(* ===== verification/Host.v ===== *)
(** * A host that fails

    A computation that calls the operating system: a call may succeed, fail, or
    be the last thing the process does.  The state is that of the host, so what
    is left behind after a crash is part of the result.  [ends m Q h] says that
    [Q] holds of every way [m] may end when it starts in [h], and [ends_*] are the
    rules of the primitives. *)
From S2P Require Export Bytes.

Inductive fault := Fails | Crashes.

Inductive outcome (E A : Type) := Done (a : A) | Fail (e : E) | Dead.
#[global] Arguments Done {E A} a.
#[global] Arguments Fail {E A} e.
#[global] Arguments Dead {E A}.

(** [future]: how the next calls end ([None]: as they should; so do the calls past its end). *)
Record host (S : Type) := mkHost { st : S; future : list (option fault) }.
#[global] Arguments mkHost {S} st future.
#[global] Arguments st {S} h : rename.
#[global] Arguments future {S} h : rename.

Definition M (S E A : Type) : Type := host S → outcome E A * host S.

#[export] Instance M_mret {S E} : MRet (M S E) := λ A a h, (Done a, h).
#[export] Instance M_mbind {S E} : MBind (M S E) := λ A B f m h,
  match m h with (Done a, h) => f a h | (Fail e, h) => (Fail e, h) | (Dead, h) => (Dead, h) end.

Section host.
Context {S E : Type}.
Implicit Types h : host S.
#[local] Abbreviation M := (M S E).

Definition fail {A} (e : E) : M A := λ h, (Fail e, h).

(** A call: did it succeed? *)
Definition call : M bool := λ h,
  match future h with
  | [] => (Done true, h)
  | x :: f => let h := mkHost (st h) f in
              match x with None => (Done true, h) | Some Fails => (Done false, h) | Some Crashes => (Dead, h) end
  end.

Definition peek : M S := λ h, (Done (st h), h).
Definition modify (f : S → S) : M unit := λ h, (Done (), mkHost (f (st h)) (future h)).

(** A call that changes the host if it succeeds. *)
Definition does (f : S → S) : M bool := ok ← call; if ok : bool then _ ← modify f; mret true else mret false.

Definition check (ok : bool) (e : E) : M unit := if ok then mret () else fail e.

(** A failure is a value. *)
Definition attempt {A} (m : M A) : M (res E A) := λ h,
  match m h with (Done a, h) => (Done (Ok a), h) | (Fail e, h) => (Done (Err e), h) | (Dead, h) => (Dead, h) end.

(** A failure is handled by [g], which fails in turn. *)
Definition onFail {A} (m : M A) (g : E → M A) : M A := λ h,
  match m h with (Fail e, h) => g e h | r => r end.

Definition ends {A} (m : M A) (Q : outcome E A → host S → Prop) h : Prop := Q (fst (m h)) (snd (m h)).

Lemma ends_run {A} (m : M A) Q h : ends m Q h → let '(r, h') := m h in Q r h'.
Proof. unfold ends. by destruct (m h). Qed.

Lemma ends_mono {A} (m : M A) (Q Q' : outcome E A → host S → Prop) h : ends m Q h → (∀ r h', Q r h' → Q' r h') → ends m Q' h.
Proof. unfold ends. auto. Qed.

Definition next {A B} (f : A → M B) (Q : outcome E B → host S → Prop) (r : outcome E A) h : Prop :=
  match r with Done a => ends (f a) Q h | Fail e => Q (Fail e) h | Dead => Q Dead h end.

Lemma ends_bind {A B} (m : M A) (f : A → M B) Q h : ends m (next f Q) h → ends (m ≫= f) Q h.
Proof. unfold ends, next, mbind, M_mbind. by destruct (m h) as [[a|e|] h1]. Qed.

Lemma ends_ret {A} (a : A) (Q : outcome E A → host S → Prop) h : Q (Done a) h → ends (mret a) Q h.
Proof. done. Qed.

Lemma ends_fail {A} e (Q : outcome E A → host S → Prop) h : Q (Fail e) h → ends (fail e) Q h.
Proof. done. Qed.

Lemma ends_peek (Q : outcome E S → host S → Prop) h : Q (Done (st h)) h → ends peek Q h.
Proof. done. Qed.

Lemma ends_modify f (Q : outcome E unit → host S → Prop) h : (∀ h', st h' = f (st h) → Q (Done ()) h') → ends (modify f) Q h.
Proof. intros HQ. by apply HQ. Qed.

Lemma ends_check ok e (Q : outcome E unit → host S → Prop) h :
  (ok = true → Q (Done ()) h) → (ok = false → Q (Fail e) h) → ends (check ok e) Q h.
Proof. intros H1 H2. destruct ok; [by apply H1|by apply H2]. Qed.

(** A call that is not a change leaves the host as it was, however it ends. *)
Lemma ends_call (Q : outcome E bool → host S → Prop) h :
  (∀ h', st h' = st h → Q Dead h' ∧ ∀ ok, Q (Done ok) h') → ends call Q h.
Proof. intros HQ. unfold ends, call. destruct (future h) as [|[[]|] f]; cbn [fst snd]; by apply HQ. Qed.

Lemma ends_does f (Q : outcome E bool → host S → Prop) h :
  (∀ h', st h' = st h → Q Dead h' ∧ Q (Done false) h') → (∀ h', st h' = f (st h) → Q (Done true) h') → ends (does f) Q h.
Proof.
  intros H1 H2. unfold does. apply ends_bind, ends_call. intros h' Hh. destruct (H1 h' Hh) as [Hd Hf]. split; [done|].
  intros [|]; cbn [next]; [|by apply ends_ret]. apply ends_bind, ends_modify. intros h2 Hh2. cbn [next]. apply ends_ret, H2. by rewrite Hh2, Hh.
Qed.

Lemma ends_onFail {A} (m : M A) g Q h :
  ends m (λ r h', match r with Fail e => ends (g e) Q h' | r => Q r h' end) h → ends (onFail m g) Q h.
Proof. unfold ends, onFail. by destruct (m h) as [[a|e|] h1]. Qed.

(** [R] relates the host before to the host after, however [m] ends. *)
Definition frames {A} (R : S → S → Prop) (m : M A) : Prop := ∀ h, ends m (λ _ h', R (st h) (st h')) h.

Lemma ends_frame {A} (R : S → S → Prop) (m : M A) (Q : outcome E A → host S → Prop) h :
  frames R m → (∀ r h', R (st h) (st h') → Q r h') → ends m Q h.
Proof. intros Hm HQ. apply (ends_mono _ _ _ _ (Hm h)). auto. Qed.

Lemma ends_attempt {A} (m : M A) (Q : outcome E (res E A) → host S → Prop) h :
  ends m (λ r h', match r with Done a => Q (Done (Ok a)) h' | Fail e => Q (Done (Err e)) h' | Dead => Q Dead h' end) h → ends (attempt m) Q h.
Proof. unfold ends, attempt. by destruct (m h) as [[a|e|] h1]. Qed.

(** [m] has no failure that its caller would see. *)
Definition unfailing {A} (m : M A) : Prop := ∀ h e, fst (m h) ≠ Fail e.

Lemma unfailing_bind {A B} (m : M A) (f : A → M B) : unfailing m → (∀ a, unfailing (f a)) → unfailing (m ≫= f).
Proof. intros Hm Hf h e. unfold mbind, M_mbind. specialize (Hm h). destruct (m h) as [[a|e'|] h1]; [apply Hf|by destruct (Hm e')|done]. Qed.

Lemma unfailing_ret {A} (a : A) : unfailing (mret a).
Proof. done. Qed.

Lemma unfailing_peek : unfailing peek.
Proof. done. Qed.

Lemma unfailing_modify f : unfailing (modify f).
Proof. done. Qed.

Lemma unfailing_call : unfailing call.
Proof. intros h e. unfold call. by destruct (future h) as [|[[]|] ?]. Qed.

Lemma unfailing_attempt {A} (m : M A) : unfailing (attempt m).
Proof. intros h e. unfold attempt. by destruct (m h) as [[]]. Qed.

Lemma ends_unfailing {A} (m : M A) (Q : outcome E A → host S → Prop) h :
  unfailing m → ends m (λ r h', (∀ e, r ≠ Fail e) → Q r h') h → ends m Q h.
Proof. intros Hm. unfold ends. intros HQ. apply HQ. intros e. apply Hm. Qed.

Section frames.
Context (R : S → S → Prop) `{!PreOrder R}.

Lemma frames_bind {A B} (m : M A) (f : A → M B) : frames R m → (∀ a, frames R (f a)) → frames R (m ≫= f).
Proof.
  intros Hm Hf h. apply ends_bind, (ends_frame R); [done|]. intros [a|e|] h' HR; cbn [next]; [|done..].
  apply (ends_frame R); [done|]. intros r h2 HR2. by etrans.
Qed.

Lemma frames_ret {A} (a : A) : frames R (mret a).
Proof. intros h. by apply ends_ret. Qed.

Lemma frames_fail {A} e : frames R (fail e : M A).
Proof. intros h. by apply ends_fail. Qed.

Lemma frames_peek : frames R peek.
Proof. intros h. by apply ends_peek. Qed.

Lemma frames_modify f : (∀ s, R s (f s)) → frames R (modify f).
Proof. intros Hf h. apply ends_modify. intros h' ->. apply Hf. Qed.

Lemma frames_call : frames R call.
Proof. intros h. apply ends_call. intros h' ->. by split. Qed.

Lemma frames_check ok e : frames R (check ok e).
Proof. intros h. by apply ends_check. Qed.

Lemma frames_attempt {A} (m : M A) : frames R m → frames R (attempt m).
Proof. intros Hm h. apply ends_attempt, (ends_frame R); [done|]. by intros [] h'. Qed.
End frames.
End host.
_ _ _
- Task objective
Above are the records; copy every line in them that holds the word "auto".

- Task solution
Proof. unfold ends. auto. Qed.
Proof. intros Hm HQ. apply (ends_mono _ _ _ _ (Hm h)). auto. Qed.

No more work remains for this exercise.